Antitrust multa Aci per 3mln di euro: bollo più caro se pagato con carta di credito

Sanzione da tre milioni di euro per l’Aci per non aver rispettato il Codice del Consumo che sancisce il divieto assoluto di imporre spese aggiuntive ai consumatori per l’utilizzo di determinati strumenti di pagamento, come carte di credito o bancomat. Ad infliggerla è stata l’Autorità Garante della Concorrenza e del Mercato che ha concluso un’istruttoria nei confronti dell’Automobile Club d’Italia e della società da questo controllata Aci Informatica S.p.A.

L’AGCM ha accertato che l’Automobile Club d’Italia e Aci Informatica S.p.A. applicano una commissione aggiuntiva ai consumatori che pagano la tassa automobilistica con carta di credito o bancomat. In particolare, il servizio di pagamento online del bollo auto sul sito di ACI www.aci.it (c.d. Bollonet) prevede una maggiorazione del 1,2% sulla somma pagata per l’utilizzo della carta di credito. Per il pagamento con bancomat presso le delegazioni ACI dislocate sul territorio, invece, è dovuta una commissione in misura fissa pari a 0,20 euro.

Prima della conclusione del procedimento, le parti coinvolte nell’istruttoria hanno ridotto la commissione richiesta per il pagamento del bollo con carta di credito sul sito www.aci.it ad un corrispettivo in cifra fissa pari a 0,75 euro. L’Autorità, tuttavia, non ha considerato cessata la condotta contestata in quanto ai sensi dell’articolo 62 del Codice del Consumo rileva l’applicazione in sé di detto sovrapprezzo a prescindere dall’entità dello stesso.

Oltre alla multa di quasi 3 milioni di euro, l’antitrust ha irrogato alle parti una sanzione di 200 mila euro in relazione alle modalità ingannevoli con le quali – sul sito www.aci.it – sono state fornite informazioni circa il servizio Bollonet.

La sanzione di  3 milioni all’ACI dall’Antitrust dimostra ancora una volta quanto i diritti dei consumatori siano ancora  ignorati in Italia da parte di enti a rilevanza pubblica e persino di istituzioni”, ha commentato il presidente Nazionale del Movimento Difesa del Cittadino, Francesco Luongo.

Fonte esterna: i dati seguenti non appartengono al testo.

Lemma sub_all buf : sub buf 0 (Z.of_nat (length buf)) = buf.
Proof. unfold sub. rewrite Z.sub_0_r, Nat2Z.id. apply firstn_all. Qed.

Lemma sub_bytes buf s e : Forall byte buf -> Forall byte (sub buf s e).
Proof. intros H. apply Forall_take, Forall_drop, H. Qed.

Lemma length_sub buf s e :
  0 <= s <= e -> e <= Z.of_nat (length buf) -> Z.of_nat (length (sub buf s e)) = e - s.
Proof. intros. unfold sub. rewrite length_take, length_drop. lia. Qed.

Lemma at_indices buf s e :
  0 <= s -> e <= Z.of_nat (length buf) -> map (at_ buf) (indices s e 1) = sub buf s e.
Proof.
  intros Hs He. destruct (Z.le_gt_cases e s) as [H|H].
  { rewrite indices_nil by lia. unfold sub. replace (Z.to_nat (e - s)) with O by lia. reflexivity. }
  apply list_eq. intros i. rewrite list_lookup_fmap. unfold indices.
  rewrite list_lookup_fmap. replace ((e - s + 1 - 1) / 1) with (e - s) by (rewrite Z.div_1_r; lia).
  unfold sub. destruct (decide (i < Z.to_nat (e - s))%nat) as [L|L].
  - rewrite lookup_seq_lt, lookup_take_lt, lookup_drop by exact L. cbn [fmap option_fmap option_map].
    unfold at_, zget. zbool. replace (Z.to_nat (s + 1 * Z.of_nat (0 + i))) with (Z.to_nat s + i)%nat by lia.
    destruct (lookup_lt_is_Some_2 buf (Z.to_nat s + i)) as [x ->]; [lia|reflexivity].
  - rewrite lookup_seq_ge, lookup_take_ge by lia. reflexivity.
Qed.

(** A loop that appends a string per turn. *)
Lemma for_range_append {A} lo hi step (f : Z -> list A) acc :
  for_range lo hi step (fun i out => out ++ f i) acc = acc ++ concat (map f (indices lo hi step)).
Proof.
  unfold for_range. revert acc. induction (indices lo hi step) as [|i l IH]; intros acc; cbn.
  - rewrite app_nil_r. reflexivity.
  - rewrite IH, <- app_assoc. reflexivity.
Qed.

Lemma asciiSlice_run buf s e :
  Forall byte buf -> 0 <= s -> e <= Z.of_nat (length buf) ->
  asciiSlice buf s e = map (fun b => b mod 128) (sub buf s e).
Proof.
  intros Hb Hs He. unfold asciiSlice. rewrite Z.min_r by lia.
  rewrite (for_range_push s e 1 (fun i => and32 (at_ buf i) 127 mod 65536)). cbn [app].
  rewrite <- at_indices, map_map by assumption. apply map_ext. intros i.
  rewrite (land_low _ 7) by (reflexivity || lia). change (2 ^ 7) with 128. apply Z.mod_small.
  pose proof (Z.mod_pos_bound (at_ buf i) 128 ltac:(lia)). lia.
Qed.

Lemma latin1Slice_run buf s e :
  Forall byte buf -> 0 <= s -> e <= Z.of_nat (length buf) -> latin1Slice buf s e = sub buf s e.
Proof.
  intros Hb Hs He. unfold latin1Slice. rewrite Z.min_r by lia.
  rewrite (for_range_push s e 1 (fun i => at_ buf i mod 65536)). cbn [app].
  rewrite <- at_indices by assumption. apply map_ext. intros i.
  apply Z.mod_small. pose proof (at_byte buf i Hb) as B. unfold byte in B. lia.
Qed.

(** The two hexadecimal digits of a byte. *)
Definition hex_digit (d : Z) : Z := if d <? 10 then 48 + d else 87 + d.
Definition hex_pair (b : Z) : jsstr := [hex_digit (b / 16); hex_digit (b mod 16)].

Lemma hex_table b : byte b -> default (js "undefined") (zget hexSliceLookupTable b) = hex_pair b.
Proof.
  intros Hb. apply (forall_byte (fun b => str_eqb (default (js "undefined") (zget hexSliceLookupTable b))
    (hex_pair b))) in Hb; [|vm_compute; reflexivity]. unfold str_eqb in Hb.
  apply bool_decide_eq_true_1 in Hb. exact Hb.
Qed.

Lemma hexSlice_run buf s e :
  Forall byte buf -> 0 <= s -> 0 < e <= Z.of_nat (length buf) ->
  hexSlice buf s e = concat (map hex_pair (sub buf s e)).
Proof.
  intros Hb Hs He. unfold hexSlice. rewrite (for_range_append _ _ _ _ []). cbn [app].
  replace (if (s =? 0) || (s <? 0) then 0 else s) with s
    by (destruct (Z.eqb_spec s 0); zbool; cbn; lia).
  zbool. cbn [orb]. rewrite <- at_indices, map_map by (assumption || lia). f_equal. apply map_ext.
  intros i. apply hex_table, at_byte, Hb.
Qed.

Lemma hex_value_digit d : 0 <= d < 16 -> hexCharValueTable (hex_digit d) = Some d.
Proof.
  intros Hd. unfold hexCharValueTable, hex_digit. destruct (Z.ltb_spec d 10); zbool; cbn [andb]; f_equal; lia.
Qed.

(** ** UTF-16LE *)

(** The bytes of a string's code units, and the units of a byte string (an odd
    last byte is dropped). *)
Definition utf16_bytes (s : jsstr) : list Z := concat (map (fun c => [c mod 256; c / 256]) s).
Fixpoint utf16_units (l : list Z) : jsstr :=
  match l with
  | a :: b :: l' => a + b * 256 :: utf16_units l'
  | _ => []
  end.

Lemma length_utf16_bytes s : length (utf16_bytes s) = (2 * length s)%nat.
Proof. induction s as [|c s IH]; [reflexivity|]. unfold utf16_bytes in *. cbn. rewrite IH. lia. Qed.

Lemma utf16_bytes_byte s : Forall unit16 s -> Forall byte (utf16_bytes s).
Proof.
  induction 1 as [|c s Hc _ IH]; [constructor|]. unfold utf16_bytes in *. cbn [map concat app].
  unfold unit16, byte in *. pose proof (Z.mod_pos_bound c 256 ltac:(lia)).
  assert (0 <= c / 256 < 256) by (split; [apply Z.div_pos|apply Z.div_lt_upper_bound]; lia).
  repeat constructor; (lia || exact IH).
Qed.

Lemma utf16leToBytes_run s u :
  0 <= u -> utf16leToBytes s u = take (Z.to_nat (2 * (u / 2))) (utf16_bytes s).
Proof.
  revert u. induction s as [|c s IH]; intros u Hu; [symmetry; apply take_nil|].
  cbn [utf16leToBytes]. destruct (Z.ltb_spec (u - 2) 0).
  - replace (u / 2) with 0 by (symmetry; apply Z.div_small; lia). reflexivity.
  - rewrite IH, sar32_div by lia. change (2 ^ 8) with 256.
    replace (u / 2) with ((u - 2) / 2 + 1) by (rewrite <- Z.div_add by lia; f_equal; lia).
    assert (0 <= (u - 2) / 2) by (apply Z.div_pos; lia).
    replace (Z.to_nat (2 * ((u - 2) / 2 + 1))) with (S (S (Z.to_nat (2 * ((u - 2) / 2))))) by lia.
    reflexivity.
Qed.

Lemma utf16leToBytes_all s u : 2 * Z.of_nat (length s) <= u -> utf16leToBytes s u = utf16_bytes s.
Proof.
  intros H. rewrite utf16leToBytes_run by lia. apply take_ge. rewrite length_utf16_bytes.
  pose proof (Z.div_le_mono (2 * Z.of_nat (length s)) u 2 ltac:(lia) H) as M.
  rewrite Z.mul_comm, Z.div_mul in M by lia. lia.
Qed.

Lemma at_cons2 a b l i : 0 <= i -> at_ (a :: b :: l) (i + 2) = at_ l i.
Proof. intros. unfold at_. rewrite !zget_cons by lia. do 2 f_equal. lia. Qed.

MDC ricorda che l’Automobile Club d’Italia gestisce il PRA e servizi di pagamento di tasse automobilistiche in convenzione con Regioni e Province autonome attraverso 106 sportelli sul territorio con un fatturato annuo pari a 353 milioni di euro nel 2015 mentre per Aci Informatica spa è stato di circa 67 milioni.

 L’associazione di consumatori chiederà all’ACI l’immediata revisione ed integrazione della Carta dei Servizi  e l’avvio di una conciliazione con gli utenti cui siano state addebitati i costi non dovuti dal 14 Giugno 2014 per la loro restituzione. MDC infine chiederà l’intervento dell’Organismo Indipendente di Valutazione dell’ACI, istituito in base alle delibere dell’ANAC, per valutare e spiegare alle competenti autorità come sia stato possibile che la condotta lesiva dei consumatori contestata dall’ Antitrust non sia cessata del tutto, nonostante la comunicazione di inizio dell’istruttoria, ma sia proseguita con l’applicazione di un corrispettivo ridotto a  0,75 centesimi dichiarato dall’AGCM comunque in contrasto con l’art 62 del Codice del Consumo.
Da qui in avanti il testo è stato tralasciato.